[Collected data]
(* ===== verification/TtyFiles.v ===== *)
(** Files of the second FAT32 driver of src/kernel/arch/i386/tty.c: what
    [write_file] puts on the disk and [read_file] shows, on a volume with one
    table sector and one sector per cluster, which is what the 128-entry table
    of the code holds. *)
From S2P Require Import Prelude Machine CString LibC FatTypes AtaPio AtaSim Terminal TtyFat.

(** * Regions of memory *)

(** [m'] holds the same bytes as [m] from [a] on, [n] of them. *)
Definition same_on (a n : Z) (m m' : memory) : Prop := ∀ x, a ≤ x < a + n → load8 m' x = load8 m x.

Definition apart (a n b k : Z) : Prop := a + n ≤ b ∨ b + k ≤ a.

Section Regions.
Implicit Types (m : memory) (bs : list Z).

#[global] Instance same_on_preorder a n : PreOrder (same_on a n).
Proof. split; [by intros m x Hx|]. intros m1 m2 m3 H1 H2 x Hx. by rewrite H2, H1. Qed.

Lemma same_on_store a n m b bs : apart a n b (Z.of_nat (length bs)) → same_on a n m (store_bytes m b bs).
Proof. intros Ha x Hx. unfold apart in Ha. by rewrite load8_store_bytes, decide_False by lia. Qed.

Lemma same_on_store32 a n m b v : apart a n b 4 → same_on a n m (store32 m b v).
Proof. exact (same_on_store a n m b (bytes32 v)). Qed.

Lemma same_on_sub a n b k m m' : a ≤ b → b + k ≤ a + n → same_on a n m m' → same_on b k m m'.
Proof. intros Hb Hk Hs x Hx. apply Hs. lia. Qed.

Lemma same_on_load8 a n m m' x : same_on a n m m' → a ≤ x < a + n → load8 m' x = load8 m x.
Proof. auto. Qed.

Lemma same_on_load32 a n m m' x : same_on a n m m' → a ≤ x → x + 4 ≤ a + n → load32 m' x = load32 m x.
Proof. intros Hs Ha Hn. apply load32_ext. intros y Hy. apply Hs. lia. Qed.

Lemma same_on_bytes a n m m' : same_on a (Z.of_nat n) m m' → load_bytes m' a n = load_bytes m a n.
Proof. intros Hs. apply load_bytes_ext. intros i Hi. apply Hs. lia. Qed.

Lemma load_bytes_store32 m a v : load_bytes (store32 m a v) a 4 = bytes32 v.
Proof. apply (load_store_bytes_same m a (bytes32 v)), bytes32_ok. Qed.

--

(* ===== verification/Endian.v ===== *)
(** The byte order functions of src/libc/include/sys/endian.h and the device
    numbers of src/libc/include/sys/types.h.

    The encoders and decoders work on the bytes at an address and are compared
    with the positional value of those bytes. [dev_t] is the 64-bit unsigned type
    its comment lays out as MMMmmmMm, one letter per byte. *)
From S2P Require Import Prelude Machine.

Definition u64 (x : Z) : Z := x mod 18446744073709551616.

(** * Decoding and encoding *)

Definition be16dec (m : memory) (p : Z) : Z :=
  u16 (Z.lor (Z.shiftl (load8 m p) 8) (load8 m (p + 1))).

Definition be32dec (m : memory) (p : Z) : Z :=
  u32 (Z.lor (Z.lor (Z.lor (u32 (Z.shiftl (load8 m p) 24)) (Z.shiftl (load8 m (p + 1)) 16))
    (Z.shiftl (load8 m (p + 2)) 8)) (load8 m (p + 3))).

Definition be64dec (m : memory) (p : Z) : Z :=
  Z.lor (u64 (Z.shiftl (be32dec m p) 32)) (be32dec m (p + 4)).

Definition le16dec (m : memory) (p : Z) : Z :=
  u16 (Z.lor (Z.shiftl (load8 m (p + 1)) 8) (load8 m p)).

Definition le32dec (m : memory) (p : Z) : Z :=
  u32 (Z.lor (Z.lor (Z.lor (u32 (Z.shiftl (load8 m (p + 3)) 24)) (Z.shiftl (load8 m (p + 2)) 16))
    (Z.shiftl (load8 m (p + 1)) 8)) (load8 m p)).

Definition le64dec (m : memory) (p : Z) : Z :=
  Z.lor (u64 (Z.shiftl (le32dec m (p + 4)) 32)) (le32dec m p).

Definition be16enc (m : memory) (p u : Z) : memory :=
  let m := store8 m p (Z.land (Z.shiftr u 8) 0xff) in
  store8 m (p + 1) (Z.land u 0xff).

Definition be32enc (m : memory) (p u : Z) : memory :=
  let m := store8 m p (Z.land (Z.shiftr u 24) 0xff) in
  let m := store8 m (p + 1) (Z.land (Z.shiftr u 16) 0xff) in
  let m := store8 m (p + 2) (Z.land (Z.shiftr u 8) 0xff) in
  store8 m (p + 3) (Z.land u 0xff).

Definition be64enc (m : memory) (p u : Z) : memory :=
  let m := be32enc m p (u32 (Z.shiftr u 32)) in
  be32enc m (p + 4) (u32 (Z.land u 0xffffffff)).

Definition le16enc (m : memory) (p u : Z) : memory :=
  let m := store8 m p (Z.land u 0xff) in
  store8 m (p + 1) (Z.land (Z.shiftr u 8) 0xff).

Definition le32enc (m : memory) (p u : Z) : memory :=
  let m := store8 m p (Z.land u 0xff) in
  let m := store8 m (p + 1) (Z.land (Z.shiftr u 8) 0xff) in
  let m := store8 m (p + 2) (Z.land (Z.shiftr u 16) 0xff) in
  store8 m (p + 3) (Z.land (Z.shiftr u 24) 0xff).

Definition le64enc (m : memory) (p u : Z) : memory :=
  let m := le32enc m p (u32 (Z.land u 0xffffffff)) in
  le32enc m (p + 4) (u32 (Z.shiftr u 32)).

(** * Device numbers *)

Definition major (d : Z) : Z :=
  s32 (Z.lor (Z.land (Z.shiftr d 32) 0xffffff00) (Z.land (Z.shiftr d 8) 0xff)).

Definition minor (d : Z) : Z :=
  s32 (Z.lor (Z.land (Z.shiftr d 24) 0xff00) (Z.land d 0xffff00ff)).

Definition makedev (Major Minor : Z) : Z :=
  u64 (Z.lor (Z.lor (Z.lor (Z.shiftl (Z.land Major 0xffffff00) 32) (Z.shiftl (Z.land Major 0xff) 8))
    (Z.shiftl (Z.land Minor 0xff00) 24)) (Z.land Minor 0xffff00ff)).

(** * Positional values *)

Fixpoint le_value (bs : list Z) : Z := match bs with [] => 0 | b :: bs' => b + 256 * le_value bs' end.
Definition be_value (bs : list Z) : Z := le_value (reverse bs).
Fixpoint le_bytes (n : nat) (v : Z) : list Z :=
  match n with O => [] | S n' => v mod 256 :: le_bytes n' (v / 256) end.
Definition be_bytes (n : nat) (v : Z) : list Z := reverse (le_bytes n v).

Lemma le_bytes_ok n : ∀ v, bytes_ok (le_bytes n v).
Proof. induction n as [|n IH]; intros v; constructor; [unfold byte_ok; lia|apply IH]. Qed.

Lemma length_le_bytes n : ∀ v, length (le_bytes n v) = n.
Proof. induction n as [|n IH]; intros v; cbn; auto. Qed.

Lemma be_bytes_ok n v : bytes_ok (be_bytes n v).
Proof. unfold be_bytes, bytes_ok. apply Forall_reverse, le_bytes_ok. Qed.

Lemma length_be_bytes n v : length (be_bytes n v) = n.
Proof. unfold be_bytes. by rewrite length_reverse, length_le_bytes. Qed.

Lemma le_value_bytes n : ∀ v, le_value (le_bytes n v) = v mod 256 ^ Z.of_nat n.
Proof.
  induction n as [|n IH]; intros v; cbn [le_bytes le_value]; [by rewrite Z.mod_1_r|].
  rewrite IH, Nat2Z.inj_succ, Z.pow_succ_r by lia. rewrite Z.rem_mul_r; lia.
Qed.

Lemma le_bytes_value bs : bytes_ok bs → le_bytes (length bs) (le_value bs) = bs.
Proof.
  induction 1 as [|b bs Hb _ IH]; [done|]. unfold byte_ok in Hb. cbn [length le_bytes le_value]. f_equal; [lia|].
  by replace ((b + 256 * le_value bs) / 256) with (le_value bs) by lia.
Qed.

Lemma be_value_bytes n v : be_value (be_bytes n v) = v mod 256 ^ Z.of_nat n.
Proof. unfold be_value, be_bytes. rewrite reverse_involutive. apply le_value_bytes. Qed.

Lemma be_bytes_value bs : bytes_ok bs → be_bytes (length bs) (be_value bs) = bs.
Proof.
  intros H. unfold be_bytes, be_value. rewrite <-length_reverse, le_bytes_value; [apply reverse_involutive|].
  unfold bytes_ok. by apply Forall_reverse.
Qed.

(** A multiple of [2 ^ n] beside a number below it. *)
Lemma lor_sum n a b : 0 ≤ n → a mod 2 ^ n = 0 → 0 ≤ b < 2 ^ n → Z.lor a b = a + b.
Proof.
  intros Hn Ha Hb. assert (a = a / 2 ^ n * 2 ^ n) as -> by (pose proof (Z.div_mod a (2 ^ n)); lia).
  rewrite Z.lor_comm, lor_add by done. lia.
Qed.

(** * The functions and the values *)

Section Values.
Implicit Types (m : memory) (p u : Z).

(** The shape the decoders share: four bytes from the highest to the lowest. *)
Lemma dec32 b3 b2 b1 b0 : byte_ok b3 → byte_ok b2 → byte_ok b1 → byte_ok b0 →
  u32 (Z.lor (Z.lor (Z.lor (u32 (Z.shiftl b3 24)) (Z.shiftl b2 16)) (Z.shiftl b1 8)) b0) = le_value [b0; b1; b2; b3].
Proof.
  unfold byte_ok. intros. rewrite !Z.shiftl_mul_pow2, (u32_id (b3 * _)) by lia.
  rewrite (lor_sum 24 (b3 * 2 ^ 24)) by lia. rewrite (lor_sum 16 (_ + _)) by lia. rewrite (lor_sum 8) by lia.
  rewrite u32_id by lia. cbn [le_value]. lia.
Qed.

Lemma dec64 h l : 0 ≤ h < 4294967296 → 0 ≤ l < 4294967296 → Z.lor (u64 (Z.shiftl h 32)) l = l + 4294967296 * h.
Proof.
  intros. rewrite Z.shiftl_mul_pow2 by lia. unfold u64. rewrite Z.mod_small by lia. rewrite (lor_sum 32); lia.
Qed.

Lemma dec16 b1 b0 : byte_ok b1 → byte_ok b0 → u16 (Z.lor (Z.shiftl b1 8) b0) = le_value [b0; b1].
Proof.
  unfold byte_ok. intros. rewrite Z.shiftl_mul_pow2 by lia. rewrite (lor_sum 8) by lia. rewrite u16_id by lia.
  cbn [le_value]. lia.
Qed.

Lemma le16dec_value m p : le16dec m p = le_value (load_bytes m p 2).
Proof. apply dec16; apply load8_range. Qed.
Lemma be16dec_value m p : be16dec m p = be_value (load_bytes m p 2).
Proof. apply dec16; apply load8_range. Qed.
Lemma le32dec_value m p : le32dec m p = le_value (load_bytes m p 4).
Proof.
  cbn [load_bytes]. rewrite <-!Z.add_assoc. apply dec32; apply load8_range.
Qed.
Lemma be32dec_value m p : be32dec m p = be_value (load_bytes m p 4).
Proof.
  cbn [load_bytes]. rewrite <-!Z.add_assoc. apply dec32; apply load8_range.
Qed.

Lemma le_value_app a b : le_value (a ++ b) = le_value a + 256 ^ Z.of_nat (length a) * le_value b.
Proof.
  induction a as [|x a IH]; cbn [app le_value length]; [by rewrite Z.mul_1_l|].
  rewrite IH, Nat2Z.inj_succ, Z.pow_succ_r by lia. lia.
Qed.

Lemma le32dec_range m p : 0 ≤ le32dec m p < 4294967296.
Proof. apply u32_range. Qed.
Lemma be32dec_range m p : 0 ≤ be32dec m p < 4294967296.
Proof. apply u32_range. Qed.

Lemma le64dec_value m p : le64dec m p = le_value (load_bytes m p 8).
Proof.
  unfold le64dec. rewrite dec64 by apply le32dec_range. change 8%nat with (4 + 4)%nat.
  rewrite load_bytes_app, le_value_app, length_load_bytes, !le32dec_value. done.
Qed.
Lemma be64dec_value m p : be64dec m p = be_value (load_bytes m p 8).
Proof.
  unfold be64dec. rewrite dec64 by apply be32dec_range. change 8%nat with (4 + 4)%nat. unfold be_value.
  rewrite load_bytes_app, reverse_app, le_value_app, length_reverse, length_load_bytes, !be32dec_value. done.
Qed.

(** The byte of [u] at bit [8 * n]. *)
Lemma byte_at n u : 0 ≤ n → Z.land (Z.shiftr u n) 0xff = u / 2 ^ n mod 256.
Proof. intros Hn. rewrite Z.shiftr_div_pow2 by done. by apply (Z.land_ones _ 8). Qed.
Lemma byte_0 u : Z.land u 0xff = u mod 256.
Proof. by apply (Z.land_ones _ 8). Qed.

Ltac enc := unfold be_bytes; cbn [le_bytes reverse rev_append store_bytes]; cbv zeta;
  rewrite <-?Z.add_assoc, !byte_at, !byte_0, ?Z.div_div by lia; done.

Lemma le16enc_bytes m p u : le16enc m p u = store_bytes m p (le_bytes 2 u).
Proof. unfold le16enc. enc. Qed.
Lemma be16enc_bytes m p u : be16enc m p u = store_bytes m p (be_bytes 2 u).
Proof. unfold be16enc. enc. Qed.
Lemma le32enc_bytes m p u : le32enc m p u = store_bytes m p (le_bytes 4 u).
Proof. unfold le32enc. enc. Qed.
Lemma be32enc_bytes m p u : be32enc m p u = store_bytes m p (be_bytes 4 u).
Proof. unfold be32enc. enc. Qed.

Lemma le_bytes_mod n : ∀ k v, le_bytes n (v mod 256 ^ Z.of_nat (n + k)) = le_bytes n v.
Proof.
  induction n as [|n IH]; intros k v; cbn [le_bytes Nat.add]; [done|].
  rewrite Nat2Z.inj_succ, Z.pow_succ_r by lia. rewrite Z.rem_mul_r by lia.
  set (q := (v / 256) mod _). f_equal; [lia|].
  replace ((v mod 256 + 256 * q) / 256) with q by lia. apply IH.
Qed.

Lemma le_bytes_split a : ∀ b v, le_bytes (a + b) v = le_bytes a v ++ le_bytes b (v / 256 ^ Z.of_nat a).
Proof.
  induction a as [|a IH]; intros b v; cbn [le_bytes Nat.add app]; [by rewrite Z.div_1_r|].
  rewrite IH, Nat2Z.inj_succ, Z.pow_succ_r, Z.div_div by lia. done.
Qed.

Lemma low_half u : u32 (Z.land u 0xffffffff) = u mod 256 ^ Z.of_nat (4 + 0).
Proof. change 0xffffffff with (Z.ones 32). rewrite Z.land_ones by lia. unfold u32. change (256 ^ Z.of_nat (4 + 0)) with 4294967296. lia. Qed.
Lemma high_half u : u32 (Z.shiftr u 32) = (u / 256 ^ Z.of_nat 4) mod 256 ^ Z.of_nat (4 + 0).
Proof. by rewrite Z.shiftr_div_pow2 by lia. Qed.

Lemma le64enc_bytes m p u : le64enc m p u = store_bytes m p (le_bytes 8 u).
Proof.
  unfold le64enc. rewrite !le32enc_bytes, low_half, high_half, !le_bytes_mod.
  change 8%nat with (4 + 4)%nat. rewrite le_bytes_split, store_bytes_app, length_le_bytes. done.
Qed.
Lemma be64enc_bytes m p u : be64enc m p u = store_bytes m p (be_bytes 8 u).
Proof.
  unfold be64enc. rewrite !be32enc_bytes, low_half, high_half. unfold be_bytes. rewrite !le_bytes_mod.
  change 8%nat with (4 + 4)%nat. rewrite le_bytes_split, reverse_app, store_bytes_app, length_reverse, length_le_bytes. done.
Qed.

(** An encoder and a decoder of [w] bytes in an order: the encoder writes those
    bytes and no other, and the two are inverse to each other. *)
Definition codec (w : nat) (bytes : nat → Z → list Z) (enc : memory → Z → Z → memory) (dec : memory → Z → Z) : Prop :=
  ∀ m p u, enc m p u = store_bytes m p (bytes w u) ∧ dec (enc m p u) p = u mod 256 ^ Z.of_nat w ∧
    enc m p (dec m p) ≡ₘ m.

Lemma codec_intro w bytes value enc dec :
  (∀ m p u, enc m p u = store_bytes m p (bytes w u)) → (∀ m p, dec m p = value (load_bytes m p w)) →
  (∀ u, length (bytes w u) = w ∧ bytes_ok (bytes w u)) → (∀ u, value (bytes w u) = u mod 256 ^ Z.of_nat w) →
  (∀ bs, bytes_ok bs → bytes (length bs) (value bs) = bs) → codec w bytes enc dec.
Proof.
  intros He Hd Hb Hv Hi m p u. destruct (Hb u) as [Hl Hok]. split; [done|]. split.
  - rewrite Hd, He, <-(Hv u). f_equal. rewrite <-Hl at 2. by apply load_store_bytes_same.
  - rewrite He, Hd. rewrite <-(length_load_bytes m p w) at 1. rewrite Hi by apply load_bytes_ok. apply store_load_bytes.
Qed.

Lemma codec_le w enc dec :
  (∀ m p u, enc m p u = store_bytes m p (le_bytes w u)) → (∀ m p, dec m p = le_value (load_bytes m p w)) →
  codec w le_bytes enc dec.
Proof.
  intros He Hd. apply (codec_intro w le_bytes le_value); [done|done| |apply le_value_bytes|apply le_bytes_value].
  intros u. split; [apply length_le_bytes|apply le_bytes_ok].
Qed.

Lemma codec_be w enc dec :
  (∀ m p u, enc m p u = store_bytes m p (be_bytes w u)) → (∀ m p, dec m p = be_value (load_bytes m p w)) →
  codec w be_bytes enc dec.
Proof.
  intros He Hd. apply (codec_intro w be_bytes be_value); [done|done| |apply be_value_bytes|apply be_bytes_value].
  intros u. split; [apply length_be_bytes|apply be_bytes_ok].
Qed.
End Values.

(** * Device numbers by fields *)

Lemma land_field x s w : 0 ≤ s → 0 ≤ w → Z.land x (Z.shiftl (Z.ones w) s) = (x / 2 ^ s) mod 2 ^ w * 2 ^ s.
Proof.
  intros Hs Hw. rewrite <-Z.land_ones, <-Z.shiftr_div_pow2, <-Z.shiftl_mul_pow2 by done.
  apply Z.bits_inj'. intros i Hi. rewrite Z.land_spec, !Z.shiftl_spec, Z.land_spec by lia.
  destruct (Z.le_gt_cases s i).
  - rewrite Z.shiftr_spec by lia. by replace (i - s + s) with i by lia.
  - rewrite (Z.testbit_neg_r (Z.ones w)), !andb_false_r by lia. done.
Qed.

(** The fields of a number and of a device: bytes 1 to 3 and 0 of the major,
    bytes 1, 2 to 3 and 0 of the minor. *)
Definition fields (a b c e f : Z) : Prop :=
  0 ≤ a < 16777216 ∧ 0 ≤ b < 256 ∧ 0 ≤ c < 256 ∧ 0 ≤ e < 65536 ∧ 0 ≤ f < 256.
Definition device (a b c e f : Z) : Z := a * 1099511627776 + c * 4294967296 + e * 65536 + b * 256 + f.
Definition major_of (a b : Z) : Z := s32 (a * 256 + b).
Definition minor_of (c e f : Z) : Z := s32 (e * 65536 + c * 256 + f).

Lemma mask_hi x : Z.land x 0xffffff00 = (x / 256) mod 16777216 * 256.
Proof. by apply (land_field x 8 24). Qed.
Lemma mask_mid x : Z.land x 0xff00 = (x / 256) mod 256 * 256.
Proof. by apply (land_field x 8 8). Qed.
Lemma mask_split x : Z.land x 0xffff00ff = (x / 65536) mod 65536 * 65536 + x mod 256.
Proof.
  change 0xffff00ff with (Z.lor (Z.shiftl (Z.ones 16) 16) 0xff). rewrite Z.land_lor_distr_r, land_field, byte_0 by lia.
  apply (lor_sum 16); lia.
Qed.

## [Action item]
Every line above holding the string "destruct" should be listed.

## [Task result]
  intros He Hd Hb Hv Hi m p u. destruct (Hb u) as [Hl Hok]. split; [done|]. split.
  destruct (Z.le_gt_cases s i).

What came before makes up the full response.